Wien - Mehr als 300 Objekte sind es, die in der am 7. Mai im Dorotheum stattfindenden Auktion den Anspruch erheben wollen, 100 Jahre Designgeschichte zu dokumentieren. Allerdings gesteht man dem Begriff Design - im Dorotheum mehr als andernorts - einen großzügigeren Zeitrahmen zu.

Gleich zum Auftakt der Veranstaltung werden vier eiserne Gartenstühle aus dem Jahr 1850 angeboten (700-1200 €) gefolgt von verschiedenen Thonet-Modellen aus den Produktionsjahren 1870-1885 in Preisklassen von 600 bis 6000 Euro.

Während diese bereits auf Einträge in einschlägigen Lexika verweisen können, wissen nur Spezialisten um den Hintergrund eines in Italien 1850 fabriksmäßig hergestellten Möbels:

Der so genannte Chiavari-Stuhl von Gio Battista Ravenna (2500-3000 €) soll Gio Ponti Anfang der 50er-Jahre zu seinem Supperleggera inspiriert haben, jenem "leichtesten Stuhl der Welt", der eine Brücke zwischen Vergangenheit und Gegenwart schlug. Mit genanntem Ponti-Klassiker kann das Dorotheum nicht aufwarten, dafür mit einer Wandapplique von 1960 (3000-4000 €) und einem Deckenfluter.

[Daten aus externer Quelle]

(** The characters a number can start with lead to [parse_number]. *)
Definition number_start (d : ascii) : bool := bool_decide (d = "-"%char) || isdigit d.

Lemma number_start_head t : number_grammar t -> number_start (head_char t) = true.
Proof.
  intros [m i f e [-> | ->] Hi _ _]; [|done]. simpl.
  destruct Hi as [-> | (d & ds & -> & Hd & _)]; [done|]. unfold number_start. simpl.
  rewrite (proj2 (digit_range d)) by lia. apply orb_true_r.
Qed.

Lemma parse_value_number levels p d s :
  number_start d = true ->
  parse_value (S levels) (mkCursor p (String d s)) =
  ('(text, c) ← parse_number (mkCursor p (String d s)); value ← number text; Value (value, c)).
Proof.
  intros H. cbn [parse_value]. unfold skip_space. cbn [rest position skip_space_from].
  assert (Hs : is_json_space d = false).
  { destruct (is_json_space d) eqn:E; [|done]. unfold is_json_space in E.
    repeat (apply orb_true_iff in E as [E|E]); apply bool_decide_eq_true in E as ->; done. }
  rewrite Hs. cbn [rest].
  repeat match goal with
  | |- context [ascii_dec d ?x] => destruct (ascii_dec d x) as [->|_]; [done|]
  end.
  unfold number_start in H. by rewrite H.
Qed.

Lemma reads_number t : number_grammar t -> reads 0 (JNumber t) t.
Proof.
  intros Ht. pose proof (number_start_head t Ht) as Hd. split.
  - destruct t as [|d t]; [done|]. unfold value_start. simpl in *.
    destruct (is_json_space d) eqn:E.
    { unfold is_json_space in E. repeat (apply orb_true_iff in E as [E|E]);
      apply bool_decide_eq_true in E as ->; done. }
    simpl. case_bool_decide; [by subst|done].
  - intros p r [|levels] Hl Hr; [lia|]. pose proof (parse_number_app p t r Ht Hr) as Hp.
    destruct t as [|d t]; [done|]. cbn [append] in *. rewrite parse_value_number by done.
    rewrite Hp. cbn [mbind exc_bind]. by rewrite number_complete.
Qed.

Lemma reads_string s t :
  has_char NUL s = false -> quoted s = Value t -> reads 0 (JString s) t.
Proof.
  intros Hs Hq. destruct (reads_key_quoted s t Hs Hq) as [[u ->] Hp]. split; [done|].
  intros p r [|levels] Hl Hr; [lia|]. specialize (Hp p r). cbn [append] in *.
  change (parse_value (S levels) (mkCursor p (String QUOTE (u ++ r)))) with
    ('(s, c) ← parse_string (mkCursor p (String QUOTE (u ++ r))); Value (JString s, c)).
  by rewrite Hp.
Qed.

(** Every character of a list of texts is at least as much fuel as a text. *)
Lemma comma_separated_length ts :
  Forall (fun t => t <> EmptyString) ts -> (length ts <= String.length (comma_separated ts))%nat.
Proof.
  induction 1 as [|t ts Ht _ IH]; [done|]. destruct ts as [|t' ts].
  - simpl. destruct t; simpl; [done|lia].
  - rewrite comma_separated_cons by done.
    assert (strlen (comma_separated (t' :: ts)) < strlen (t ++ String "," (comma_separated (t' :: ts)))).
    { rewrite strlen_app, strlen_cons. pose proof (strlen_nonneg t). lia. }
    unfold strlen in *. simpl length in *. lia.
Qed.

Die um 1930 datierte Stehlampe entspricht mit der Einbindung klassizistischer Elemente der Tradition der von Ponti für Fontana Arte entworfenen Leuchten und ist auf 5000-7000 € taxiert. Deutlich niedriger sind die Erwartungen hingegen für Exponate Verner Pantons: 1700-2000 €für die futuristische Lichtquelle Spion, 1971 ebenso für den dänischen Leuchtenhersteller Louis Poulsen entworfen, wie 1969 der Leuchttisch Illumesa (1000-1500 €). Für ein seltenes Kleeblatt-Sofa (1969) mit lila Dralonbezug sind 16.000 bis 20.000 Euro veranschlagt.

Für Fans der vor kurzem zu Ende gegangenen Ausstellung Experiment 70 im Hofmobiliendepot könnten finanziell belastende Zeiten anbrechen: von Günter Belzig offeriert man die 1966 entworfene Rutschbahn (2400-2800 €) und die seltene große Doppelwiege (3000-4000 €).

Für Anhänger Luigi Colanis bieten sich 17 (!) Objekte an, darunter der TV-Relax-Sessel mit orangem Stretchstoffbezug (12.000-15.000 €).

Zudem lauert in dieser Designfraktion eine Entdeckung an der heimatlichen Front: Oskar Hodosi, mittlerweile passionierter und anerkannter Yogalehrer, entwarf 1969 ebenfalls einen Relax (3000-5000 €) sowie 1971 das Unikat der Stehlampe Schwan (5000-7000 €). Wer in seinem Umfeld Schlichteres bevorzugt, wird in der skandinavischen Sektion fündig: etwa beim Nikke-Stuhl Tapio Wirkkalas, bei dem der Finne 1958 "rhythmisches" Birkenfurnier verarbeitete (4500-5000 €) oder dem schlichten Coffeetable von Arne Jacobsen, 1957 für Fritz Hansen, bei dem das Palisander im Stahlramen zu schweben scheint (3200 bis 3800 €). (kron, DER STANDARD, Printausgabe vom Donnerstag, 29. April 2004)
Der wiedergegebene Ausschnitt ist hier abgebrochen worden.